§ **EXERCISE DETAILS**: Look below for the line containing "assert (Hup : round_nearest_even q l = q \/"; from there through the line containing "rewrite Z.div_add by", both lines included, please set down each line exactly and nothing else.

§ **Stored dataset items**:
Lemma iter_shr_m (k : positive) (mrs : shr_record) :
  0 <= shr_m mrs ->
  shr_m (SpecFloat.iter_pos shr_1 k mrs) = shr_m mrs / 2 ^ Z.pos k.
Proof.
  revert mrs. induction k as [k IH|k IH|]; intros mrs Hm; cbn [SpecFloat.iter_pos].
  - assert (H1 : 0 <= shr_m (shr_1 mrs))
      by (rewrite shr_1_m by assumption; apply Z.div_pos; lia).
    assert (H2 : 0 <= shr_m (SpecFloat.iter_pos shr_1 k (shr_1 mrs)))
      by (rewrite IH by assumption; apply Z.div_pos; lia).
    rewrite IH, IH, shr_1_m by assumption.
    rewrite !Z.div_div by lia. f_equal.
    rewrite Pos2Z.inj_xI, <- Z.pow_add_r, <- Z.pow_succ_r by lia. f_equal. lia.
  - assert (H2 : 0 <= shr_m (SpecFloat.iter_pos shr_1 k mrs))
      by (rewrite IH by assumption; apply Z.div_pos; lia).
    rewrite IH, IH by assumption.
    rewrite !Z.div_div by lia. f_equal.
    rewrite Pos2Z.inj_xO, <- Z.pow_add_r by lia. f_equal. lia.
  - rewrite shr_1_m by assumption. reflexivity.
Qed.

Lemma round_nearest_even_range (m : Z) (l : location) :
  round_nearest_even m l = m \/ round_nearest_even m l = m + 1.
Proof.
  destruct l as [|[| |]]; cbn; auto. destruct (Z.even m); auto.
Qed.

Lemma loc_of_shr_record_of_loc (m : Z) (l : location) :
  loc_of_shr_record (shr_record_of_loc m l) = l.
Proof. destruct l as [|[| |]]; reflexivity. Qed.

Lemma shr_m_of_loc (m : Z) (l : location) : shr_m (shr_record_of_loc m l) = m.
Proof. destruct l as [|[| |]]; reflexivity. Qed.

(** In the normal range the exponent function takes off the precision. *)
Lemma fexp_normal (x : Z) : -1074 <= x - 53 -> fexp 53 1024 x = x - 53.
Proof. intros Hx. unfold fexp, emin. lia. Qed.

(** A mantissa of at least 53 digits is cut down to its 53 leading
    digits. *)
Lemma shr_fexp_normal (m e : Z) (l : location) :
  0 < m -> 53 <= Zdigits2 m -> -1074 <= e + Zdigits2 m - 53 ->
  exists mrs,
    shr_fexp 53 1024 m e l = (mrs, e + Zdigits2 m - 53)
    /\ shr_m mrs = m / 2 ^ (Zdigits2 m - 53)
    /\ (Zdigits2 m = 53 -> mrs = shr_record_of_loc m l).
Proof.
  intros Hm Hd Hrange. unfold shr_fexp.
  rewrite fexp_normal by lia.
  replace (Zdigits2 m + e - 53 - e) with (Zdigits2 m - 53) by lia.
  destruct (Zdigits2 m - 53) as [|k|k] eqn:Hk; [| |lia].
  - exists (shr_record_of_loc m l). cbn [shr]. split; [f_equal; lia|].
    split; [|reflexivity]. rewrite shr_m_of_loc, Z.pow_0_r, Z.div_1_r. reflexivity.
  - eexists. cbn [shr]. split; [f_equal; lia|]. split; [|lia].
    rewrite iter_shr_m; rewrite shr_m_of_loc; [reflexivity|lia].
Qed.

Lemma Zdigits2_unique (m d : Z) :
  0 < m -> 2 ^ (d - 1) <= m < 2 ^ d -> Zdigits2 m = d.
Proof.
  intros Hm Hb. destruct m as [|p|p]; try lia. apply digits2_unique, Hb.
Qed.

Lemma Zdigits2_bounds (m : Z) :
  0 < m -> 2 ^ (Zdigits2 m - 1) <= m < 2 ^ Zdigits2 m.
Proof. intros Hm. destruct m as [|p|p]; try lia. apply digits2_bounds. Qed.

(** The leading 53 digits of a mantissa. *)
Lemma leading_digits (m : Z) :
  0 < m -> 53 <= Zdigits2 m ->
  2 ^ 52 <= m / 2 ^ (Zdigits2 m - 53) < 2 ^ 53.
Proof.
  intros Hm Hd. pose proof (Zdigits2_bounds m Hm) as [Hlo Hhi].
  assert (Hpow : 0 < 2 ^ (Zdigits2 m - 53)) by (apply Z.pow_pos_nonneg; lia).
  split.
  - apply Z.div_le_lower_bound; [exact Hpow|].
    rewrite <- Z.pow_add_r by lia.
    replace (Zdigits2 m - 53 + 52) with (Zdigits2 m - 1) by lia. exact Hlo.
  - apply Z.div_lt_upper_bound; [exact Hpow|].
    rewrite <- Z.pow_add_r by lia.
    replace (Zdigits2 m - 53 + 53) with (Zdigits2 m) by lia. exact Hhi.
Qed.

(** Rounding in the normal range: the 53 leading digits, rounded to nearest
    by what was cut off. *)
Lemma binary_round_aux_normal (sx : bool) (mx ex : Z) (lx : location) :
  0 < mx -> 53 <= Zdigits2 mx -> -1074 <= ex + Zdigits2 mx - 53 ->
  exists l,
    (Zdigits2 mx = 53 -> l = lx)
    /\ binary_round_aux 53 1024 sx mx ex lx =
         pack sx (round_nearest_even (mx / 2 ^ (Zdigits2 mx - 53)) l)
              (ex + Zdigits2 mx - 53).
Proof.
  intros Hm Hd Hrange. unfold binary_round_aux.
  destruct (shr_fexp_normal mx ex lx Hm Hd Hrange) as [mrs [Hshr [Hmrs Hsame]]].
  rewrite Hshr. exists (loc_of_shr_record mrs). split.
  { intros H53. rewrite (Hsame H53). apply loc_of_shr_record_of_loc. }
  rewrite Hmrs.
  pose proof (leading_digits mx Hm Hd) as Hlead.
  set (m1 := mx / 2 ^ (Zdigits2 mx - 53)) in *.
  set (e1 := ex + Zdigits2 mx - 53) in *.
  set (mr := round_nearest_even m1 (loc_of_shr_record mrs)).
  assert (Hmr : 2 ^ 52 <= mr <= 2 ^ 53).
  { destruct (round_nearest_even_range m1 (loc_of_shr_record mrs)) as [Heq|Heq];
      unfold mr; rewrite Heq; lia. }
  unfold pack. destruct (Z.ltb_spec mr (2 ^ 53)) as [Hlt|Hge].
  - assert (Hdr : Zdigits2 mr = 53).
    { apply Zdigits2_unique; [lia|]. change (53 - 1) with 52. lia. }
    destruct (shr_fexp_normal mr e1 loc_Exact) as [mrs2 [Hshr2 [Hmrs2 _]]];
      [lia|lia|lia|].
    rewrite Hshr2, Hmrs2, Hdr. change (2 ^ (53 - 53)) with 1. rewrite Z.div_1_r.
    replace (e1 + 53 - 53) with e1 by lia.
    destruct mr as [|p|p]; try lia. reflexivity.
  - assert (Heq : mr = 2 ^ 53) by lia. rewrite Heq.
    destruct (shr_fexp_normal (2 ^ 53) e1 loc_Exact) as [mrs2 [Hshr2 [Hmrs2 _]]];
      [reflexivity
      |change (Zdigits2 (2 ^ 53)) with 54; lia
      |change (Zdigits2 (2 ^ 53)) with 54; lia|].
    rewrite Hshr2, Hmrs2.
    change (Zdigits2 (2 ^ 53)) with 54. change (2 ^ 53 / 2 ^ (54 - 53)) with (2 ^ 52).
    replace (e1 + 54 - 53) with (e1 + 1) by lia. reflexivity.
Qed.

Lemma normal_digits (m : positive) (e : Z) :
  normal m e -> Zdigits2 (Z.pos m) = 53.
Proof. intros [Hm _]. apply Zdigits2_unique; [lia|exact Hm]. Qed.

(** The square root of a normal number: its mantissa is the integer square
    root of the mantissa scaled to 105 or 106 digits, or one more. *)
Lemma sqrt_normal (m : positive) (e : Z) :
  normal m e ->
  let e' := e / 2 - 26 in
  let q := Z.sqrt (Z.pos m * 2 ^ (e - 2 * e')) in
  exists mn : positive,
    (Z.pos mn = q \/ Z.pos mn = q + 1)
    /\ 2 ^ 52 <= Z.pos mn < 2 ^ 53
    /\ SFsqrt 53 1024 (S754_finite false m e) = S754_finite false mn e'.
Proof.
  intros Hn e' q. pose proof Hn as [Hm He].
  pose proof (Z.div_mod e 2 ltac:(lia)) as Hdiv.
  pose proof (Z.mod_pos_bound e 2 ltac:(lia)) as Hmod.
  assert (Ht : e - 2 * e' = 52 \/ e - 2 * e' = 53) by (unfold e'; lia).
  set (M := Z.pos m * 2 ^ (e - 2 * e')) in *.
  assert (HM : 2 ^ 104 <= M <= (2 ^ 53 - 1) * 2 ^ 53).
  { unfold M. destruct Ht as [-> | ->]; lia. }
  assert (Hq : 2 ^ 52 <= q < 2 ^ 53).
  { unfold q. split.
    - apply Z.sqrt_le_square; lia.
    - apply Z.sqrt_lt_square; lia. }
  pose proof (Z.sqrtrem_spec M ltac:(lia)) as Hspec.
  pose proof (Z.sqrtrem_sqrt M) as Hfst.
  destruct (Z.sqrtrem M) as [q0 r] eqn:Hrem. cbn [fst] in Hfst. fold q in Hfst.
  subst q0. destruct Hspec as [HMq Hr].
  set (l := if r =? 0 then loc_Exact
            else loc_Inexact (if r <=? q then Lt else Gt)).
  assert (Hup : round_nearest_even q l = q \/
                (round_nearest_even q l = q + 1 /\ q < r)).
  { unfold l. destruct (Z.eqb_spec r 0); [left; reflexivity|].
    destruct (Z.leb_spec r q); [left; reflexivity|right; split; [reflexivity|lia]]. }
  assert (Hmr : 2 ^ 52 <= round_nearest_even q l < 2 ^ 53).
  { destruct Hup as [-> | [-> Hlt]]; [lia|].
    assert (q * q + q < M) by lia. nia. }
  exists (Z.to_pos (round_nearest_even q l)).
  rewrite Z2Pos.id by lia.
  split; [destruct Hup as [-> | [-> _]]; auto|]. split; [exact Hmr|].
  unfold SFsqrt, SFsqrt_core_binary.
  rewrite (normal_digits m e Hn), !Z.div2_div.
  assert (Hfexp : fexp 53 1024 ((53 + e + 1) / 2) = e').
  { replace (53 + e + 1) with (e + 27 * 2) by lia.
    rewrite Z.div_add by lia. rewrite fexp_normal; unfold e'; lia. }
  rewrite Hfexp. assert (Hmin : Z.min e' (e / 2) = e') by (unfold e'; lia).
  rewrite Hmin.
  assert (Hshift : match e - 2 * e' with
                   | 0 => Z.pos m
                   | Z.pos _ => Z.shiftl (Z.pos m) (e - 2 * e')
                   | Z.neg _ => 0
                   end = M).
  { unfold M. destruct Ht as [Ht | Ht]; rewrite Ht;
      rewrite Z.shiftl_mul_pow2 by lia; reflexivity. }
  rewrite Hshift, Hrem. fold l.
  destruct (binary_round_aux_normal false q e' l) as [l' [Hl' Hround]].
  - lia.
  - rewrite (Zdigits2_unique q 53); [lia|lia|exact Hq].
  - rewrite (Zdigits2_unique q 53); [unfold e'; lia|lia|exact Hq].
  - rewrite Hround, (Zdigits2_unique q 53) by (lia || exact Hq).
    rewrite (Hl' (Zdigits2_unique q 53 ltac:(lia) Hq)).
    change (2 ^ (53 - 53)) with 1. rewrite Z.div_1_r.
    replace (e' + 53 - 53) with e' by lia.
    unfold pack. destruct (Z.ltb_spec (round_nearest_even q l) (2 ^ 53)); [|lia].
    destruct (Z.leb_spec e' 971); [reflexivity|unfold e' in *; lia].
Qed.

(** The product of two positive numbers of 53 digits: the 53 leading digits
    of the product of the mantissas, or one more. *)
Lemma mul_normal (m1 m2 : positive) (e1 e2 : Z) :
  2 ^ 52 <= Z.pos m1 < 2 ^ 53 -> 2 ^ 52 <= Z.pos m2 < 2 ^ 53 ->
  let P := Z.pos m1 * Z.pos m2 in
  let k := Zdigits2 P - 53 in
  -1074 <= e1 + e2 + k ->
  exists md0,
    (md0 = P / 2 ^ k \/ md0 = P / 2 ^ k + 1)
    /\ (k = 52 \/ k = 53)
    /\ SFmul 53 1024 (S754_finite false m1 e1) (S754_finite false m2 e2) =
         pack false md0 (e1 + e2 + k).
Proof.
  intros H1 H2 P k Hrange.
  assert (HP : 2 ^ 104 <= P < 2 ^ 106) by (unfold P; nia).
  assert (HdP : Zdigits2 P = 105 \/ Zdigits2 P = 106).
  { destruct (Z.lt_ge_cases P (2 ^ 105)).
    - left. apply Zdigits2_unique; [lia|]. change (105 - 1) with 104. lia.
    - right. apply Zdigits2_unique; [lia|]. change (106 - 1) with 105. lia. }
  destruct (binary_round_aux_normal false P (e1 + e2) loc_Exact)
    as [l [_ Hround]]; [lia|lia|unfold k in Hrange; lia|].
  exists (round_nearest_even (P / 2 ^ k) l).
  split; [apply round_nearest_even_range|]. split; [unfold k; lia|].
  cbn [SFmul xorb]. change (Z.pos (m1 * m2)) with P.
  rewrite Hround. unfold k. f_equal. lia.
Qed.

§ **ANSWER SECTION**:
  assert (Hup : round_nearest_even q l = q \/
                (round_nearest_even q l = q + 1 /\ q < r)).
  { unfold l. destruct (Z.eqb_spec r 0); [left; reflexivity|].
    destruct (Z.leb_spec r q); [left; reflexivity|right; split; [reflexivity|lia]]. }
  assert (Hmr : 2 ^ 52 <= round_nearest_even q l < 2 ^ 53).
  { destruct Hup as [-> | [-> Hlt]]; [lia|].
    assert (q * q + q < M) by lia. nia. }
  exists (Z.to_pos (round_nearest_even q l)).
  rewrite Z2Pos.id by lia.
  split; [destruct Hup as [-> | [-> _]]; auto|]. split; [exact Hmr|].
  unfold SFsqrt, SFsqrt_core_binary.
  rewrite (normal_digits m e Hn), !Z.div2_div.
  assert (Hfexp : fexp 53 1024 ((53 + e + 1) / 2) = e').
  { replace (53 + e + 1) with (e + 27 * 2) by lia.
    rewrite Z.div_add by lia. rewrite fexp_normal; unfold e'; lia. }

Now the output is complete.